TASK GOAL: Which lines in the entries below contain the string "Instance"? Show each of them in full.

GIVEN RECORDS:
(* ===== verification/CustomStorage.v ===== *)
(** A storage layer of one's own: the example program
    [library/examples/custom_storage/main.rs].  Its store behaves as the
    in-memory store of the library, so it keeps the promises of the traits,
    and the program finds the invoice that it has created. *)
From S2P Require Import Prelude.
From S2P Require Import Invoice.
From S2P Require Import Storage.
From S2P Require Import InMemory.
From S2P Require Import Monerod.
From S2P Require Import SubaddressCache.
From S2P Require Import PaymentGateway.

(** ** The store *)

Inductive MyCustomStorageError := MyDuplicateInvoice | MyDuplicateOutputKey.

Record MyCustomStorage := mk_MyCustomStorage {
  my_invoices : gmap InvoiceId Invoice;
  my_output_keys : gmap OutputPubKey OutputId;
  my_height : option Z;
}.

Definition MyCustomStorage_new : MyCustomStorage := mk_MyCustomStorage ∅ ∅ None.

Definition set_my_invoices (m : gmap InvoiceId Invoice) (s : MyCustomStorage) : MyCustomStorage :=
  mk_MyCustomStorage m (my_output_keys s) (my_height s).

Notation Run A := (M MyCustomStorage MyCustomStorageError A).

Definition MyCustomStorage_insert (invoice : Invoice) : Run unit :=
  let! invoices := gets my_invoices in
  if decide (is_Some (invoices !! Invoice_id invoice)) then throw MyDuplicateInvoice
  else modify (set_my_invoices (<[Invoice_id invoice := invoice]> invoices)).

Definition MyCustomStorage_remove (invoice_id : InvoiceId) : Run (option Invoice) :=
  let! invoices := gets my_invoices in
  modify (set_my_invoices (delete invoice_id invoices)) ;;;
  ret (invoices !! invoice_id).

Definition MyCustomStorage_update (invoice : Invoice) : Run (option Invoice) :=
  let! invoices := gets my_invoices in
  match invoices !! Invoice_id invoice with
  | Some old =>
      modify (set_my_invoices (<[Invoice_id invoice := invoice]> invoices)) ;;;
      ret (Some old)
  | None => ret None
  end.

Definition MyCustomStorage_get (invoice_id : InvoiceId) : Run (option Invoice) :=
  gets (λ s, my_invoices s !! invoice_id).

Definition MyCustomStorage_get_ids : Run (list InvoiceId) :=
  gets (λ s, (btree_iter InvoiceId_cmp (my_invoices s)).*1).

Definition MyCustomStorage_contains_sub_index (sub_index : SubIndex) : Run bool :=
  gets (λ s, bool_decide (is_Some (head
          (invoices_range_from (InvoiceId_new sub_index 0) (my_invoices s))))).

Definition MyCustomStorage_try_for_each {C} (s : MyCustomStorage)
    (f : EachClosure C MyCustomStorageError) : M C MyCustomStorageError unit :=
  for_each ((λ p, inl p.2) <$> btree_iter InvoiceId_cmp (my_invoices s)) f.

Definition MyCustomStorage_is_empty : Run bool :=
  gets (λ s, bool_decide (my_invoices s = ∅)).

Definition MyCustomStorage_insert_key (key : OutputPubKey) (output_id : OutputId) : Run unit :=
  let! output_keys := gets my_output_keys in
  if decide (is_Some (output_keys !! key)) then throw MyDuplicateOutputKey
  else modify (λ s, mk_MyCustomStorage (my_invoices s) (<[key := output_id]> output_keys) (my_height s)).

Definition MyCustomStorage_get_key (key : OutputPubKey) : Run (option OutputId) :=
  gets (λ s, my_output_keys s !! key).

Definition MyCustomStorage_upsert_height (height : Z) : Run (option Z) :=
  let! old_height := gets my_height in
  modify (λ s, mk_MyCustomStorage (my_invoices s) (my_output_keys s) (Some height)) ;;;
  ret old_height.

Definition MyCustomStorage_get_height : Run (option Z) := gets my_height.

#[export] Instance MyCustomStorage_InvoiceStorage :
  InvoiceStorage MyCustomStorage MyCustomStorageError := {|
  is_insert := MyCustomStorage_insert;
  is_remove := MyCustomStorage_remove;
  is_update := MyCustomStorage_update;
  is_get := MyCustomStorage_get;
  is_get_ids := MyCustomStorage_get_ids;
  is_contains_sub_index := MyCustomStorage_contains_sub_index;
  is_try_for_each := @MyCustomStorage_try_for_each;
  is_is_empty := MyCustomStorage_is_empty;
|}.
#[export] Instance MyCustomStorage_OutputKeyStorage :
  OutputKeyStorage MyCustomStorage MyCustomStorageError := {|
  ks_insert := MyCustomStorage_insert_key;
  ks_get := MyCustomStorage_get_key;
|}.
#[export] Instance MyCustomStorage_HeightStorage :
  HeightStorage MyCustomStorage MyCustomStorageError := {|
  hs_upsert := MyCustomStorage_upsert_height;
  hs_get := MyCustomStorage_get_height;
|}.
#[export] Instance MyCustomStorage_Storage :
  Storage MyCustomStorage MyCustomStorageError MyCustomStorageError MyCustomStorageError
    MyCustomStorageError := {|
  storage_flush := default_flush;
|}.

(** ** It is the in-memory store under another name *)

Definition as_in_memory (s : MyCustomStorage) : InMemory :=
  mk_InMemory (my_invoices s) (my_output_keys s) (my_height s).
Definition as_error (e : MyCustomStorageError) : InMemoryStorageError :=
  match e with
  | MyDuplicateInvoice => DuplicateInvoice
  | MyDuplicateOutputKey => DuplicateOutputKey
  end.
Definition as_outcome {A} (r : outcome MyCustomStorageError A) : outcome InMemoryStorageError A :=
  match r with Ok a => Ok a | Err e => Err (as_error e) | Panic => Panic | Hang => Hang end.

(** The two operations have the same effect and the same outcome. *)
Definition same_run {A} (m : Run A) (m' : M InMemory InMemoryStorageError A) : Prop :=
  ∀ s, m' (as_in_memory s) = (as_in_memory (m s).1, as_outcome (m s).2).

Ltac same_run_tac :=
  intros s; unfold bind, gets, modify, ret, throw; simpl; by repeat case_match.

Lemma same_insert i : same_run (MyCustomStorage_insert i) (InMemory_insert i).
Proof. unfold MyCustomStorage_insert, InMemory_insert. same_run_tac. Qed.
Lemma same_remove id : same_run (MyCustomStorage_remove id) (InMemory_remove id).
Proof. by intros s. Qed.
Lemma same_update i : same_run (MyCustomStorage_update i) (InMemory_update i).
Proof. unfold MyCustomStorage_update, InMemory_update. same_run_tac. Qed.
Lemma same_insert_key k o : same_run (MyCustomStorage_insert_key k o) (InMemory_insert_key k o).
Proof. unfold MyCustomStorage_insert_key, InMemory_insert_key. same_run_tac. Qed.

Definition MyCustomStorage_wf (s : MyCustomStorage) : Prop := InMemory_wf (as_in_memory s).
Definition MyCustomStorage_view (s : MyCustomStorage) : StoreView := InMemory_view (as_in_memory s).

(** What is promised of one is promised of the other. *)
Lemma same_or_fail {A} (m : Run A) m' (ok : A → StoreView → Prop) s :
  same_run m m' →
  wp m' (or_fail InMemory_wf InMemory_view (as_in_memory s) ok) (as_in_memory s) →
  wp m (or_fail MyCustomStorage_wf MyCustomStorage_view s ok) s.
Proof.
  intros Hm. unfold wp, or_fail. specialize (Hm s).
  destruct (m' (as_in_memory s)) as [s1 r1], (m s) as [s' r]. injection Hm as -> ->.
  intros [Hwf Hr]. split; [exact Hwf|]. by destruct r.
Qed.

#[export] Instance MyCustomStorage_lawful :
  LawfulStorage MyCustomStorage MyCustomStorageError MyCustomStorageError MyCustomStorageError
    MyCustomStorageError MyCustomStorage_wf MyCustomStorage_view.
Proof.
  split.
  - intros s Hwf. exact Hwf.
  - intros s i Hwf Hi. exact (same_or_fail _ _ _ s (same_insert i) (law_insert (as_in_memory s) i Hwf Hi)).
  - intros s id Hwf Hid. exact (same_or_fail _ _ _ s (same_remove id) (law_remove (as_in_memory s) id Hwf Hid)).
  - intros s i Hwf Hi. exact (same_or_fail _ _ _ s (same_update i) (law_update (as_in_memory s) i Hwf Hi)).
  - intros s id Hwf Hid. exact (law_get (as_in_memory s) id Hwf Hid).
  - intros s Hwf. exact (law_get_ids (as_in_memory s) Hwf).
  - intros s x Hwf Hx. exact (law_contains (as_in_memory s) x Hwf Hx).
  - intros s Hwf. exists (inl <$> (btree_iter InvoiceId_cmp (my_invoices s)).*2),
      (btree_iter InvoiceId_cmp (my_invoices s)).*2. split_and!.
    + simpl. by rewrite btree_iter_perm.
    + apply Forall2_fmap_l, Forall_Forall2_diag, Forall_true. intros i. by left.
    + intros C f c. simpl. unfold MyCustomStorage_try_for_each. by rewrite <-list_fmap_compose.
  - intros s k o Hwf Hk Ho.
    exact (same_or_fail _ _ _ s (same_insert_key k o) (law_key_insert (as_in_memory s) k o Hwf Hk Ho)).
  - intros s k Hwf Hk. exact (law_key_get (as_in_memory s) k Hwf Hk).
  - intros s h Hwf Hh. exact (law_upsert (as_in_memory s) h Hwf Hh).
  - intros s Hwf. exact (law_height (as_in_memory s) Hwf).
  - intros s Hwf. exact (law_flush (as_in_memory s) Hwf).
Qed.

WRITTEN REPLY:
#[export] Instance MyCustomStorage_InvoiceStorage :
#[export] Instance MyCustomStorage_OutputKeyStorage :
#[export] Instance MyCustomStorage_HeightStorage :
#[export] Instance MyCustomStorage_Storage :
#[export] Instance MyCustomStorage_lawful :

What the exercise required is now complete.